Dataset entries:
(** X17: re-parsing the whole list after an edit agrees with editing the
    parsed entries: changing input [index] replaces entry [index] by its
    parse, adding appends the parse of the empty string, and removing
    deletes entry [index] (when more than one input is left). *)
Theorem reparse_follows_edits (new_URL : string → completion URL)
    (urlList : list string) (parsedUrls : list ParsedURL) (index : nat) :
  DiffChecker.parseAll new_URL urlList = Normal parsedUrls →
  (∀ value newList p,
     DiffChecker.handleUrlChange index value urlList = Some newList →
     DiffChecker.parseUrl new_URL value = Normal p →
     DiffChecker.parseAll new_URL newList = Normal (<[index := p]> parsedUrls))
  ∧ (∀ p, DiffChecker.parseUrl new_URL "" = Normal p →
       DiffChecker.parseAll new_URL (DiffChecker.handleAddUrl urlList)
         = Normal (parsedUrls ++ [p]))
  ∧ DiffChecker.parseAll new_URL (DiffChecker.handleRemoveUrl index urlList)
    = Normal (if decide (1 < length urlList) then delete index parsedUrls
              else parsedUrls).
Proof.
  unfold DiffChecker.parseAll. intros Hall. pose proof Hall as Hall2.
  apply mapM_Normal in Hall2.
  split; [| split].
  - intros value newList p Hchange Hp. apply mapM_Normal.
    unfold DiffChecker.handleUrlChange in Hchange.
    case_decide; [| done]. injection Hchange as <-.
    by apply Forall2_insert.
  - intros p Hp. apply mapM_Normal. unfold DiffChecker.handleAddUrl.
    apply Forall2_app; [done |]. by constructor.
  - unfold DiffChecker.handleRemoveUrl. case_decide; [| done].
    apply mapM_Normal. by apply Forall2_delete.
Qed.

## Exercise prompt
Each record must be repeated exactly as it is.

## Solution
(** X17: re-parsing the whole list after an edit agrees with editing the
    parsed entries: changing input [index] replaces entry [index] by its
    parse, adding appends the parse of the empty string, and removing
    deletes entry [index] (when more than one input is left). *)
Theorem reparse_follows_edits (new_URL : string → completion URL)
    (urlList : list string) (parsedUrls : list ParsedURL) (index : nat) :
  DiffChecker.parseAll new_URL urlList = Normal parsedUrls →
  (∀ value newList p,
     DiffChecker.handleUrlChange index value urlList = Some newList →
     DiffChecker.parseUrl new_URL value = Normal p →
     DiffChecker.parseAll new_URL newList = Normal (<[index := p]> parsedUrls))
  ∧ (∀ p, DiffChecker.parseUrl new_URL "" = Normal p →
       DiffChecker.parseAll new_URL (DiffChecker.handleAddUrl urlList)
         = Normal (parsedUrls ++ [p]))
  ∧ DiffChecker.parseAll new_URL (DiffChecker.handleRemoveUrl index urlList)
    = Normal (if decide (1 < length urlList) then delete index parsedUrls
              else parsedUrls).
Proof.
  unfold DiffChecker.parseAll. intros Hall. pose proof Hall as Hall2.
  apply mapM_Normal in Hall2.
  split; [| split].
  - intros value newList p Hchange Hp. apply mapM_Normal.
    unfold DiffChecker.handleUrlChange in Hchange.
    case_decide; [| done]. injection Hchange as <-.
    by apply Forall2_insert.
  - intros p Hp. apply mapM_Normal. unfold DiffChecker.handleAddUrl.
    apply Forall2_app; [done |]. by constructor.
  - unfold DiffChecker.handleRemoveUrl. case_decide; [| done].
    apply mapM_Normal. by apply Forall2_delete.
Qed.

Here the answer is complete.